Today, Jimmy Carter, Mikhail Gorbachev, the American Medical Association and 48 countries urged the Supreme Court to end the practice when it considers one such case, Roper v. Simmons, 03-633, in the fall.

"By continuing to execute child offenders in violation of international norms, the United States is not just leaving itself open to charges of hypocrisy, but is also endangering the rights of many around the world," said a friend of the court filing Monday on behalf of Nobel Peace Prize winners, including former President Carter and former Soviet President Gorbachev. "Countries whose human rights records are criticized by the United States have no incentive to improve their records when the United States fails to meet the most fundamental, baseline standards," it said. The 25-nation European Union, plus Mexico, Canada and other nations argued that execution of juvenile killers "violates widely accepted human rights norms and the minimum standards of human rights set forth by the United Nations."
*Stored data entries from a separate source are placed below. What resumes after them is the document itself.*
Definition _pdfrate_feature_descriptions : dict feat_desc := [
  ("author_dot", Desc t_int (Lit (VInt 0), Lit (VInt 24)) edit_y);
  ("author_lc", Desc t_int (Lit (VInt 0), Lit (VInt 158)) edit_y);
  ("author_len", Desc t_int (Lit (VInt 0), Lit (VInt 288)) edit_m);
  ("author_mismatch", Desc t_int (FileDefined, Lit (VInt 45)) edit_m);
  ("author_num", Desc t_int (Lit (VInt 0), Lit (VInt 63)) edit_y);
  ("author_oth", Desc t_int (Lit (VInt 0), Lit (VInt 79)) edit_y);
  ("author_uc", Desc t_int (Lit (VInt 0), Lit (VInt 108)) edit_y);
  ("box_nonother_types", Desc t_int (FileDefined, Lit (VInt 2684)) edit_y);
  ("box_other_only", Desc t_bool (Lit (VBool false), Lit (VBool true)) edit_m);
  ("company_mismatch", Desc t_int (FileDefined, Lit (VInt 2)) edit_m);
  ("count_acroform", Desc t_int (FileDefined, Lit (VInt 7)) edit_y);
  ("count_acroform_obs", Desc t_int (FileDefined, Lit (VInt 1)) edit_y);
  ("count_action", Desc t_int (FileDefined, Lit (VInt 815)) edit_y);
  ("count_action_obs", Desc t_int (FileDefined, Lit (VInt 1)) edit_y);
  ("count_box_a4", Desc t_int (FileDefined, Lit (VInt 34)) edit_y);
  ("count_box_legal", Desc t_int (FileDefined, Lit (VInt 268)) edit_y);
  ("count_box_letter", Desc t_int (FileDefined, Lit (VInt 2684)) edit_y);
  ("count_box_other", Desc t_int (FileDefined, Lit (VInt 12916)) edit_y);
  ("count_box_overlap", Desc t_int (FileDefined, Lit (VInt 10)) edit_y);
  ("count_endobj", Desc t_int (FileDefined, Lit (VInt 19632)) edit_y);
  ("count_endstream", Desc t_int (FileDefined, Lit (VInt 6668)) edit_y);
  ("count_eof", Desc t_int (FileDefined, Lit (VInt 24)) edit_y);
  ("count_font", Desc t_int (FileDefined, Lit (VInt 7333)) edit_y);
  ("count_font_obs", Desc t_int (FileDefined, Lit (VInt 5)) edit_y);
  ("count_image_large", Desc t_int (FileDefined, Lit (VInt 35)) edit_y);
  ("count_image_med", Desc t_int (FileDefined, Lit (VInt 278)) edit_y);
  ("count_image_small", Desc t_int (FileDefined, Lit (VInt 311)) edit_y);
  ("count_image_total", Desc t_int (FileDefined, Lit (VInt 4542)) edit_n);
  ("count_image_xlarge", Desc t_int (FileDefined, Lit (VInt 3)) edit_y);
  ("count_image_xsmall", Desc t_int (FileDefined, Lit (VInt 4525)) edit_y);
  ("count_javascript", Desc t_int (FileDefined, Lit (VInt 404)) edit_y);
  ("count_javascript_obs", Desc t_int (FileDefined, Lit (VInt 2)) edit_y);
  ("count_js", Desc t_int (FileDefined, Lit (VInt 404)) edit_y);
  ("count_js_obs", Desc t_int (FileDefined, Lit (VInt 2)) edit_y);
  ("count_obj", Desc t_int (FileDefined, Lit (VInt 19632)) edit_y);
  ("count_objstm", Desc t_int (FileDefined, Lit (VInt 1036)) edit_y);
  ("count_objstm_obs", Desc t_int (FileDefined, Lit (VInt 1)) edit_y);
  ("count_page", Desc t_int (FileDefined, Lit (VInt 1341)) edit_y);
  ("count_page_obs", Desc t_int (FileDefined, Lit (VInt 6)) edit_y);
  ("count_startxref", Desc t_int (FileDefined, Lit (VInt 24)) edit_y);
  ("count_stream", Desc t_int (FileDefined, Lit (VInt 6668)) edit_y);
  ("count_stream_diff", Desc t_int (Lit (VInt (-2)), Lit (VInt 69)) edit_m);
  ("count_trailer", Desc t_int (FileDefined, Lit (VInt 46)) edit_y);
  ("count_xref", Desc t_int (FileDefined, Lit (VInt 46)) edit_y);
  ("createdate_dot", Desc t_int (Lit (VInt 0), Lit (VInt 1)) edit_n);
  ("createdate_mismatch", Desc t_int (FileDefined, Lit (VInt 92)) edit_m);
  ("createdate_ts", Desc t_int (Lit (VInt 0), Lit (VInt 2058951292)) edit_y);
  ("createdate_tz", Desc t_int (Lit (VInt (-36000)), Lit (VInt 46800)) edit_y);
  ("createdate_version_ratio", Desc t_float (Lit (VFloat (-1.0)), Lit (VFloat 7326.0)) edit_m);
  ("creator_dot", Desc t_int (Lit (VInt 0), Lit (VInt 5)) edit_y);
  ("creator_lc", Desc t_int (Lit (VInt 0), Lit (VInt 46)) edit_y);
  ("creator_len", Desc t_int (Lit (VInt 0), Lit (VInt 166)) edit_m);
  ("creator_mismatch", Desc t_int (FileDefined, Lit (VInt 45)) edit_m);
  ("creator_num", Desc t_int (Lit (VInt 0), Lit (VInt 105)) edit_y);
  ("creator_oth", Desc t_int (Lit (VInt 0), Lit (VInt 64)) edit_y);
  ("creator_uc", Desc t_int (Lit (VInt 0), Lit (VInt 31)) edit_y);
  ("delta_ts", Desc t_int (Lit (VInt (-1279940312)), Lit (VInt 1294753248)) edit_n);
  ("delta_tz", Desc t_int (Lit (VInt (-57600)), Lit (VInt 46800)) edit_n);
  ("image_mismatch", Desc t_int (FileDefined, Lit (VInt 207)) edit_m);
  ("image_totalpx", Desc t_int (FileDefined, Lit (VInt 119549960)) edit_m);
  ("keywords_dot", Desc t_int (Lit (VInt 0), Lit (VInt 5)) edit_y);
  ("keywords_lc", Desc t_int (Lit (VInt 0), Lit (VInt 291)) edit_y);
  ("keywords_len", Desc t_int (Lit (VInt 0), Lit (VInt 446)) edit_m);
  ("keywords_mismatch", Desc t_int (FileDefined, Lit (VInt 19)) edit_m);
  ("keywords_num", Desc t_int (Lit (VInt 0), Lit (VInt 102)) edit_y);
  ("keywords_oth", Desc t_int (Lit (VInt 0), Lit (VInt 185)) edit_y);
  ("keywords_uc", Desc t_int (Lit (VInt 0), Lit (VInt 164)) edit_y);
  ("len_obj_avg", Desc t_float (Lit (VFloat 0.1), Lit (VFloat 382922.0)) edit_m);
  ("len_obj_max", Desc t_int (FileDefined, Lit (VInt 4161352)) edit_m);
  ("len_obj_min", Desc t_int (Lit (VInt 6), FileDefined) edit_m);
  ("len_stream_avg", Desc t_float (Lit (VFloat 0.0), Lit (VFloat 1531433.0)) edit_m);
  ("len_stream_max", Desc t_int (FileDefined, Lit (VInt 4610074)) edit_m);
  ("len_stream_min", Desc t_int (Lit (VInt 0), FileDefined) edit_m);
  ("moddate_dot", Desc t_int (Lit (VInt 0), Lit (VInt 1)) edit_n);
  ("moddate_mismatch", Desc t_int (FileDefined, Lit (VInt 23)) edit_m);
  ("moddate_ts", Desc t_int (Lit (VInt 0), Lit (VInt 2058951292)) edit_y);
  ("moddate_tz", Desc t_int (Lit (VInt (-36000)), Lit (VInt 46800)) edit_y);
  ("moddate_version_ratio", Desc t_float (Lit (VFloat 0.1), Lit (VFloat 7390.0)) edit_m);
  ("pdfid0_dot", Desc t_int (Lit (VInt 0), Lit (VInt 1)) edit_m);
  ("pdfid0_lc", Desc t_int (Lit (VInt 0), Lit (VInt 21)) edit_m);
  ("pdfid0_len", Desc t_int (Lit (VInt 0), Lit (VInt 46)) edit_m);
  ("pdfid0_mismatch", Desc t_int (FileDefined, Lit (VInt 3)) edit_m);
  ("pdfid0_num", Desc t_int (Lit (VInt 0), Lit (VInt 44)) edit_m);
  ("pdfid0_oth", Desc t_int (Lit (VInt 0), Lit (VInt 1)) edit_m);
  ("pdfid0_uc", Desc t_int (Lit (VInt 0), Lit (VInt 21)) edit_m);
  ("pdfid1_dot", Desc t_int (Lit (VInt 0), Lit (VInt 1)) edit_m);
  ("pdfid1_lc", Desc t_int (Lit (VInt 0), Lit (VInt 21)) edit_m);
  ("pdfid1_len", Desc t_int (Lit (VInt 0), Lit (VInt 32)) edit_m);
  ("pdfid1_mismatch", Desc t_int (FileDefined, Lit (VInt 23)) edit_m);
  ("pdfid1_num", Desc t_int (Lit (VInt 0), Lit (VInt 32)) edit_m);
  ("pdfid1_oth", Desc t_int (Lit (VInt 0), Lit (VInt 1)) edit_m);
  ("pdfid1_uc", Desc t_int (Lit (VInt 0), Lit (VInt 22)) edit_m);
  ("pdfid_mismatch", Desc t_bool (Lit (VBool false), Lit (VBool true)) edit_m);
  ("pos_acroform_avg", Desc t_float (FileDefined, Lit (VFloat 1.0)) edit_m);
  ("pos_acroform_max", Desc t_float (FileDefined, Lit (VFloat 1.0)) edit_m);
  ("pos_acroform_min", Desc t_float (Lit (VFloat 0.0), Lit (VInt 1)) edit_m);  (* the source writes the range as (0.0, 1,0) *)
  ("pos_box_avg", Desc t_float (FileDefined, Lit (VFloat 1.0)) edit_m);
  ("pos_box_max", Desc t_float (FileDefined, Lit (VFloat 1.0)) edit_m);
  ("pos_box_min", Desc t_float (Lit (VFloat 0.0), Lit (VFloat 1.0)) edit_n);
  ("pos_eof_avg", Desc t_float (FileDefined, Lit (VFloat 1.0)) edit_m);
  ("pos_eof_max", Desc t_float (FileDefined, Lit (VFloat 1.0)) edit_n);
  ("pos_eof_min", Desc t_float (Lit (VFloat 0.0), FileDefined) edit_m);
  ("pos_image_avg", Desc t_float (FileDefined, Lit (VFloat 1.0)) edit_m);
  ("pos_image_max", Desc t_float (FileDefined, Lit (VFloat 1.0)) edit_m);
  ("pos_image_min", Desc t_float (Lit (VFloat 0.0), Lit (VFloat 1.0)) edit_m);
  ("pos_page_avg", Desc t_float (FileDefined, Lit (VFloat 1.0)) edit_m);
  ("pos_page_max", Desc t_float (FileDefined, Lit (VFloat 1.0)) edit_m);
  ("pos_page_min", Desc t_float (Lit (VFloat 0.0), Lit (VFloat 1.0)) edit_m);
  ("producer_dot", Desc t_int (Lit (VInt 0), Lit (VInt 1962)) edit_y);
  ("producer_lc", Desc t_int (Lit (VInt 0), Lit (VInt 7343)) edit_y);
  ("producer_len", Desc t_int (Lit (VInt 0), Lit (VInt 32566)) edit_m);
  ("producer_mismatch", Desc t_int (FileDefined, Lit (VInt 9)) edit_m);
  ("producer_num", Desc t_int (Lit (VInt 0), Lit (VInt 25302)) edit_y);
  ("producer_oth", Desc t_int (Lit (VInt 0), Lit (VInt 9233)) edit_y);
  ("producer_uc", Desc t_int (Lit (VInt 0), Lit (VInt 13)) edit_y);
  ("ratio_imagepx_size", Desc t_float (Lit (VFloat 0.0), Lit (VFloat 559.0)) edit_m);
  ("ratio_size_obj", Desc t_float (Lit (VFloat 24.0), Lit (VFloat 382971.0)) edit_m);
  ("ratio_size_page", Desc t_float (Lit (VFloat 266.0), Lit (VFloat 1.15e+13)) edit_m);
  ("ratio_size_stream", Desc t_float (Lit (VFloat 316.0), Lit (VFloat 39680000000.0)) edit_m);
  ("size", Desc t_int (FileDefined, Lit (VInt 10000000)) edit_y);
  ("subject_dot", Desc t_int (Lit (VInt 0), Lit (VInt 5)) edit_y);
  ("subject_lc", Desc t_int (Lit (VInt 0), Lit (VInt 256)) edit_y);
  ("subject_len", Desc t_int (Lit (VInt 0), Lit (VInt 413)) edit_m);
  ("subject_mismatch", Desc t_int (FileDefined, Lit (VInt 15)) edit_m);
  ("subject_num", Desc t_int (Lit (VInt 0), Lit (VInt 113)) edit_y);
  ("subject_oth", Desc t_int (Lit (VInt 0), Lit (VInt 82)) edit_y);
  ("subject_uc", Desc t_int (Lit (VInt 0), Lit (VInt 94)) edit_y);
  ("title_dot", Desc t_int (Lit (VInt 0), Lit (VInt 11)) edit_y);
  ("title_lc", Desc t_int (Lit (VInt 0), Lit (VInt 183)) edit_y);
  ("title_len", Desc t_int (Lit (VInt 0), Lit (VInt 698)) edit_m);
  ("title_mismatch", Desc t_int (FileDefined, Lit (VInt 517)) edit_m);
  ("title_num", Desc t_int (Lit (VInt 0), Lit (VInt 420)) edit_y);
  ("title_oth", Desc t_int (Lit (VInt 0), Lit (VInt 160)) edit_y);
  ("title_uc", Desc t_int (Lit (VInt 0), Lit (VInt 74)) edit_y);
  ("version", Desc t_int (Lit (VInt 1), Lit (VInt 8)) edit_y)
]%float.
The Houston Chronicle reported in January that the decision could affect 26 on death row in Texas. (available in online archives.) Can you imagine? Texas has 26 persons on death row who were under 18 at the time of their crimes?

Here are some statistics on juvenile executions.

  • The U.S. has executed at least 366 persons for offenses they committed as juveniles (below the age of 18).
  • The first recognized juvenile execution occurred in 1642, when Thomas Graunger was executed in Plymouth, Massachusetts for committing the crime of bestiality when he was 16 years old.
  • The youngest known person to be executed in the U.S. was James Arcene, a Native American boy who was 10 years old at the time of his crime.
  • Since WWII, the youngest known person to be executed in the U.S. was George Stinney, a fourteen-year-old African American boy who was so small (weighing only 95 pounds) that the oversized mask fell off his face while he was being electrocuted by the state of South Carolina.